**TRY IT**
For the entries below, print exactly the lines between the line holding "[sym item.LT; item.mkItem" and the line holding "rewrite parseExpr_loop_lower by", inclusive, and nothing else.

**GIVEN DATA**
>>>
(** * htb-network-discovery: crawl engine, MAC normalisation and VLAN parsing

    A shallow embedding of the parts of the discovery tool that decide its
    crawl invariants and its parsing guarantees:

    - [src/core/discovery/engine.py]: [DiscoveryEngine.__init__],
      [start_discovery], [_process_discovery_queue],
      [_wait_for_completion], [_discover_device] and
      [_process_discovered_device];
    - [src/utils/validators.py]: [normalize_mac];
    - [src/core/discovery/parsers.py]: [_parse_vlan_list],
      [parse_interfaces_trunk] and [parse_vlans].

    Python [int] is [Z].  A Python [str] is a [string] whose characters are
    read as the code points 0..255; the character classes below ([\s], [\d],
    [str.lower], [str.strip]) are the ones CPython uses on that range.  *)

From Stdlib Require Import ZArith Ascii String.
From stdpp Require Import gmap strings list sorting.

Open Scope Z_scope.

(** ** Python strings *)

Module Text.

(** A [string] and its list of characters. *)
Abbreviation chars := list_ascii_of_string.
Abbreviation text := string_of_list_ascii.

(** The code point of a character. *)
Definition code (c : ascii) : N := N_of_ascii c.

Definition in_range (lo hi : N) (c : ascii) : bool :=
  ((lo <=? code c) && (code c <=? hi))%N.

(** [str.isspace] on one character, which is also the class [\s] of
    [re] on [str] patterns and the set removed by [str.strip()]: TAB, LF,
    VT, FF, CR, the separators FS, GS, RS and US, the space, NEL and the
    no-break space. *)
Definition isspace (c : ascii) : bool :=
  in_range 9 13 c || in_range 28 32 c
  || (code c =? 133)%N || (code c =? 160)%N.

(** The class [\d] of [re], and the decimal digits of [int]: below code
    point 256 these are the ten ASCII digits. *)
Definition isdigit (c : ascii) : bool := in_range 48 57 c.

(** [str.lower] on one character: the ASCII capitals and the Latin-1
    capitals (U+00C0..U+00DE without the multiplication sign) move up by
    32; everything else is left alone. *)
Definition lower_char (c : ascii) : ascii :=
  if in_range 65 90 c || (in_range 192 222 c && negb (code c =? 215)%N)
  then ascii_of_N (code c + 32)
  else c.

Definition lower (s : list ascii) : list ascii := lower_char <$> s.

Definition str_lower (s : string) : string := text (lower (chars s)).

(** [str.lstrip()], [str.rstrip()] and [str.strip()]. *)
Fixpoint lstrip (s : list ascii) : list ascii :=
  match s with
  | c :: s' => if isspace c then lstrip s' else s
  | [] => []
  end.

Definition rstrip (s : list ascii) : list ascii := reverse (lstrip (reverse s)).

Definition strip (s : list ascii) : list ascii := rstrip (lstrip s).

(** [s.split(sep)] for a one-character separator: always at least one
    piece, empty pieces kept. *)
Fixpoint split (sep : ascii) (s : list ascii) : list (list ascii) :=
  match s with
  | [] => [[]]
  | c :: s' =>
      if bool_decide (c = sep) then [] :: split sep s'
      else match split sep s' with
           | piece :: pieces => (c :: piece) :: pieces
           | [] => [[c]]
           end
  end.

(** [sep.join(pieces)]. *)
Fixpoint join (sep : list ascii) (pieces : list (list ascii)) : list ascii :=
  match pieces with
  | [] => []
  | [piece] => piece
  | piece :: pieces' => piece ++ sep ++ join sep pieces'
  end.
(** X18.  Parsing and evaluation compose as arithmetic expects: with
    integer literals evaluating to their values, the source [a < b * c]
    parses to one statement whose evaluation is the Boolean
    [a < int64 (b * c)], and [a * b < c] to one whose evaluation is
    [int64 (a * b) < c]; the environment is returned unchanged. *)
Theorem product_compared_after_multiplying
    (Env : Type) (fmtO : obj.Object -> string) (fmtT : obj.Type_ -> string)
    (EvalOther : ast.Node -> Env -> option (obj.Object * Env))
    (sa sb sc : string) (a b c : Z) (env : Env) (fuel : nat) :
  (forall v e, EvalOther (ast.Integer v) e = Some (obj.Integer v, e)) ->
  ParseInt sa = Some a -> ParseInt sb = Some b -> ParseInt sc = Some c ->
  (4 <= fuel)%nat ->
  (exists n,
     Parse fuel [item.mkItem item.INT sa; sym item.LT; item.mkItem item.INT sb;
                 sym item.ASTERISK; item.mkItem item.INT sc; sym item.EOF] =
       Some (ast.Block [n], [])
     /\ ast.Node_Eval Env fmtO fmtT EvalOther n env =
          Some (obj.ParseBool (a <? int64 (b * c)), env))
  /\ (exists n,
     Parse fuel [item.mkItem item.INT sa; sym item.ASTERISK; item.mkItem item.INT sb;
                 sym item.LT; item.mkItem item.INT sc; sym item.EOF] =
       Some (ast.Block [n], [])
     /\ ast.Node_Eval Env fmtO fmtT EvalOther n env =
          Some (obj.ParseBool (int64 (a * b) <? c), env)).
Proof.
  intros Hlit Ha Hb Hc Hf.
  assert (Ec : forall prec,
             parseExpr 1 prec (stateAt (item.mkItem item.INT sc) [sym item.EOF] []) =
               Some (ast.Integer c,
                     stateAt (item.mkItem item.INT sc) [sym item.EOF] [])).
  { intros prec.
    apply (parseExpr_atom 0 prec _ parseInteger);
      [apply prefixParsers_INT | now rewrite parseInteger_stateAt, Hc | | ];
      reflexivity. }
  split.
  - exists (ast.Less (ast.Integer a) (ast.Times (ast.Integer b) (ast.Integer c))).
    split.
    + apply Parse_mono with 4%nat; [assumption |].
      apply (Parse_one_statement 2 _ _ _
               (stateAt (item.mkItem item.INT sc) [sym item.EOF] []));
        try reflexivity.
      rewrite (parseExpr_int _ _ _ _ _ _ Ha). unfold bind at 1.
      rewrite (parseExpr_loop_binary _ _ _ _ _ _ (sym item.LT) _ _ ast.NewLess
                 (ast.Times (ast.Integer b) (ast.Integer c))
                 (stateAt (item.mkItem item.INT sc) [sym item.EOF] []));
        [| reflexivity | reflexivity |].
      * rewrite parseExpr_loop_unregistered by reflexivity. reflexivity.
      * cbn [stateOf]. rewrite (parseExpr_int _ _ _ _ _ _ Hb). unfold bind at 1.
        rewrite (parseExpr_loop_binary _ _ _ _ _ _ (sym item.ASTERISK) _ _ ast.NewTimes
                   (ast.Integer c)
                   (stateAt (item.mkItem item.INT sc) [sym item.EOF] []));
          [| reflexivity | reflexivity | apply Ec].
        rewrite parseExpr_loop_unregistered by reflexivity. reflexivity.
    + cbn [ast.Node_Eval]. unfold ast.Less_Eval. cbn [ast.Node_Eval].
      unfold ast.Times_Eval. cbn [ast.Node_Eval].
      repeat (rewrite Hlit; cbv beta iota). reflexivity.
  - exists (ast.Less (ast.Times (ast.Integer a) (ast.Integer b)) (ast.Integer c)).
    split.
    + apply Parse_mono with 4%nat; [assumption |].
      apply (Parse_one_statement 2 _ _ _
               (stateAt (item.mkItem item.INT sc) [sym item.EOF] []));
        try reflexivity.
      rewrite (parseExpr_int _ _ _ _ _ _ Ha). unfold bind at 1.
      rewrite (parseExpr_loop_binary _ _ _ _ _ _ (sym item.ASTERISK) _ _ ast.NewTimes
                 (ast.Integer b)
                 (stateAt (item.mkItem item.INT sb)
                    [sym item.LT; item.mkItem item.INT sc; sym item.EOF] []));
        [| reflexivity | reflexivity |].
      * rewrite (parseExpr_loop_binary _ _ _ _ _ _ (sym item.LT) _ _ ast.NewLess
                   (ast.Integer c)
                   (stateAt (item.mkItem item.INT sc) [sym item.EOF] []));
          [| reflexivity | reflexivity |].
        -- rewrite parseExpr_loop_unregistered by reflexivity. reflexivity.
        -- cbn [stateOf].
           apply (parseExpr_mono 1 2 _ ltac:(lia) _ _ (Ec _)).
      * cbn [stateOf]. rewrite (parseExpr_int _ _ _ _ _ _ Hb). unfold bind at 1.
        rewrite parseExpr_loop_lower by (vm_compute; discriminate).
        reflexivity.
    + cbn [ast.Node_Eval]. unfold ast.Less_Eval. cbn [ast.Node_Eval].
      unfold ast.Times_Eval. cbn [ast.Node_Eval].
      repeat (rewrite Hlit; cbv beta iota).
      change (ast.Times_apply fmtO fmtT (obj.Integer a) (obj.Integer b))
        with (Some (obj.Integer (int64 (a * b)))).
      cbv beta iota. rewrite Hlit. reflexivity.
Qed.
<<<
**REPLY**
                    [sym item.LT; item.mkItem item.INT sc; sym item.EOF] []));
        [| reflexivity | reflexivity |].
      * rewrite (parseExpr_loop_binary _ _ _ _ _ _ (sym item.LT) _ _ ast.NewLess
                   (ast.Integer c)
                   (stateAt (item.mkItem item.INT sc) [sym item.EOF] []));
          [| reflexivity | reflexivity |].
        -- rewrite parseExpr_loop_unregistered by reflexivity. reflexivity.
        -- cbn [stateOf].
           apply (parseExpr_mono 1 2 _ ltac:(lia) _ _ (Ec _)).
      * cbn [stateOf]. rewrite (parseExpr_int _ _ _ _ _ _ Hb). unfold bind at 1.
        rewrite parseExpr_loop_lower by (vm_compute; discriminate).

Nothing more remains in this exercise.